The cbiM and cbiQ genes both encode highly hydrophobic proteins with five and four predicted TM helices, respectively, which may combine to form the integral membrane portion of the transport system. The hydrophobic membrane proteins (HMPs) of ABC transport systems may show little overall sequence similarity, but most contain a conserved hydrophilic segment with an invariant glycine approximately 100 residues from the C terminus (7). The HMPs have been divided into distinct families, each with its own consensus sequence for this region (33). The A. pleuropneumoniae CbiM and CbiQ proteins did not fit into any of the known HMP families, but both proteins contain consensus sequences found in other CbiM and CbiQ proteins. These proteins may represent a new family of HMPs. The CbiO protein has strong sequence identity with a large number of ABC transport proteins, most notably the cobalt transport ATP-binding proteins from various bacteria.

Taken together, these data suggest that the CbiKLMQO proteins form a periplasmic binding protein-dependent permease for cobalt and/or related molecules such as nickel. Both cobalt and nickel are divalent cations, and there is precedent for their common transport. For example, Nh1F of Rhodococcus rhodochrous (8) and the Cnr and Ncc efflux systems in Alcaligenes eutrophus and Alealigenes xylosoxidans, respectively, have been shown to transport both nickel and cobalt (17, 35). The fact that the presence of the cbiKLMQO genes negated the need for high concentrations of nickel for urease activity in the DH5/pJBG15C clone supports the hypothesis that nickel is a substrate for this permease system.

The utp gene also appears to encode an integral membrane protein with seven potential TM domains. It is transcribed in the same direction as the other five genes, but there is no homologous gene in H. influenzae, and it is not clear whether it is separate from the preceding gene cluster. It is interesting to note that the predicted Utp polypeptide has considerable sequence identity with mammalian urea transport proteins, which are believed to transport urea via facilitated diffusion, although there is also evidence for sodium-dependent active transport (28, 29, 37, 43). There is evidence for carrier-mediated energy-dependent urea uptake systems in various bacteria (14-16, 38), and genes (fmdABCDE) encoding an outer membrane porin and a binding protein-dependent permease system for the uptake of short-chain amides and urea in Methylophilus methylotrophus have been identified (21, 22).
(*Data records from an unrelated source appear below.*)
(** The priorities an appliance can have without being marked "Remove". *)
Definition kept_priority (item : string * appliance) : Prop :=
  priority item.2 ∈ ["High"; "Medium"; "Low"].

(** The catalogue entry with the lowest price per watt. *)
Definition cheapest_panel : string * panel :=
  ("Polycrystalline 400W",
   {| watts := 400; price := 95000; efficiency := 18; warranty := 20 |}).

(** * Properties *)

(** ** Arithmetic helpers *)

Lemma py_div_nonzero (a b : Q) : ¬ b == 0 → py_div a b = mret (a / b).
Proof.
  intros Hb. unfold py_div.
  destruct (Qeq_bool b 0) eqn:E; [|reflexivity].
  apply Qeq_bool_iff in E. contradiction.
Qed.

Lemma py_div_zero (a b : Q) : b == 0 → py_div a b = raise ZeroDivisionError.
Proof.
  intros Hb. unfold py_div.
  apply Qeq_bool_iff in Hb. now rewrite Hb.
Qed.

(** ** Consumption calculator *)




(** ** Solar sizing calculator *)

(** With a non-zero irradiance the sizing returns the three figures. *)
Lemma sizing_returns (cities : gmap string Q) (daily_kwh : Q) (location : string)
    (autonomy_days : Z) :
  ¬ default 5.0 (cities !! location) == 0 →
  calculate_solar_system_with cities daily_kwh location autonomy_days
  = mret (daily_kwh / (default 5.0 (cities !! location) * 0.85),
          daily_kwh * inject_Z autonomy_days,
          default 5.0 (cities !! location)).
Proof.
  intros Hirr. unfold calculate_solar_system_with.
  rewrite py_div_nonzero; [reflexivity|].
  intros H0. apply Hirr.
  destruct (Qmult_integral _ _ H0) as [H|H]; [exact H | discriminate H].
Qed.

Lemma city_irradiance_range :
  Forall (λ entry : string * Q, 4.2 <= entry.2 ∧ entry.2 <= 6.0) city_irradiance.
Proof. repeat constructor; simpl; discriminate. Qed.

Lemma NIGERIAN_CITIES_range (location : string) (irradiance : Q) :
  NIGERIAN_CITIES !! location = Some irradiance →
  4.2 <= irradiance ∧ irradiance <= 6.0.
Proof.
  intros Hl. apply elem_of_list_to_map_2 in Hl.
  pose proof city_irradiance_range as Hall.
  rewrite Forall_forall in Hall. exact (Hall _ Hl).
Qed.
(** ** The operations on the sample deployment *)

Example sample_init :
  Registry_init sample_Contract_at sample_symbol sample_ens_resolve sample_fetch_events
  = Ok {| registry := sample_Contract_at "0xregistry"; governance := None;
          api_versions := {[ "0.3.0" := sample_Contract_at "0xtemplateX" ]};
          vaults := {[ "0xvaultY" := sample_vaultY ]};
          names := {[ "0xvaultY" := "yvDAI 0.3.0" ]};
          endorsed := ∅; tags := ∅;
          events := [sample_release; sample_vault_created];
          last_block := Some 120 |}.
Proof. vm_compute. reflexivity. Qed.

Example sample_describe :
  describe sample_decimals sample_token sample_token_price sample_fetch_multicall
    sample_vault = Ok sample_snapshot.
Proof. vm_compute. reflexivity. Qed.

Example sample_views :
  VaultV2_init "yvDAI 0.3.0" "0.3.0" sample_vaultY [sample_strategy] = Ok sample_vault.
Proof. vm_compute. reflexivity. Qed.

(** ** The claims on the sample deployment *)

(** Settles a decidable proposition by evaluating its decision procedure. *)
Ltac decide_by_computation :=
  apply (bool_decide_unpack _); vm_compute; exact I.

Lemma new_vault_display_name_witness :
  ∃ self',
    process_event sample_Contract_at sample_symbol sample_vault_created sample_registry
      = Ok self'
    ∧ vaults self' !! "0xvaultY" = Some sample_vaultY
    ∧ names self' !! "0xvaultY" = Some "yvDAI 0.3.0".
Proof.
  apply (new_vault_display_name sample_Contract_at sample_symbol
           sample_vault_created sample_registry "0xvaultY" "0.3.0"
           (sample_Contract_at "0xtemplateX")).
  - decide_by_computation.
  - vm_compute. reflexivity.
  - vm_compute. reflexivity.
  - vm_compute. reflexivity.
  - vm_compute. reflexivity.
Defined.

(** The display name the registry records has no v before the version:
    the claim C1, as stated, fails on the sample vault. *)
Lemma display_name_counterexample :
  evt_name sample_vault_created ∈ ["NewVault"; "NewExperimentalVault"]
  ∧ evt_args sample_vault_created !! "vault" = Some "0xvaultY"
  ∧ evt_args sample_vault_created !! "api_version" = Some "0.3.0"
  ∧ api_versions sample_registry !! "0.3.0" = Some (sample_Contract_at "0xtemplateX")
  ∧ vaults sample_registry !! "0xvaultY" = None
  ∧ ∃ self',
      process_event sample_Contract_at sample_symbol sample_vault_created
        sample_registry = Ok self'
      ∧ names self' !! "0xvaultY" = Some "yvDAI 0.3.0"
      ∧ names self' !! "0xvaultY"
        ≠ Some (sample_symbol sample_vaultY +:+ " v" +:+ "0.3.0").
Proof.
  split; [decide_by_computation|].
  do 4 (split; [vm_compute; reflexivity|]).
  exists sample_registry_created.
  split; [vm_compute; reflexivity|].
  split; [vm_compute; reflexivity|].
  vm_compute. discriminate.
Qed.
Also, it has recently been shown that the UreI protein of H. pylori, which is an integral membrane protein with six TM helices, is a hydrogen-gated urea channel (40). The Utp protein of A. pleuropneumoniae shows no homology with either UreI or the Fmd proteins, and it remains to be determined whether the utp gene encodes a novel bacterial urea transport protein.

The fact that A. pleuropneumoniae requires the putative nickel transport genes (cbiKLMQO) for urease activity indicates that a large number of genes are involved in maintaining the urease-positive phenotype. This finding further supports the hypothesis that urease activity is important in the pathogenesis of pleuropneumonia (5).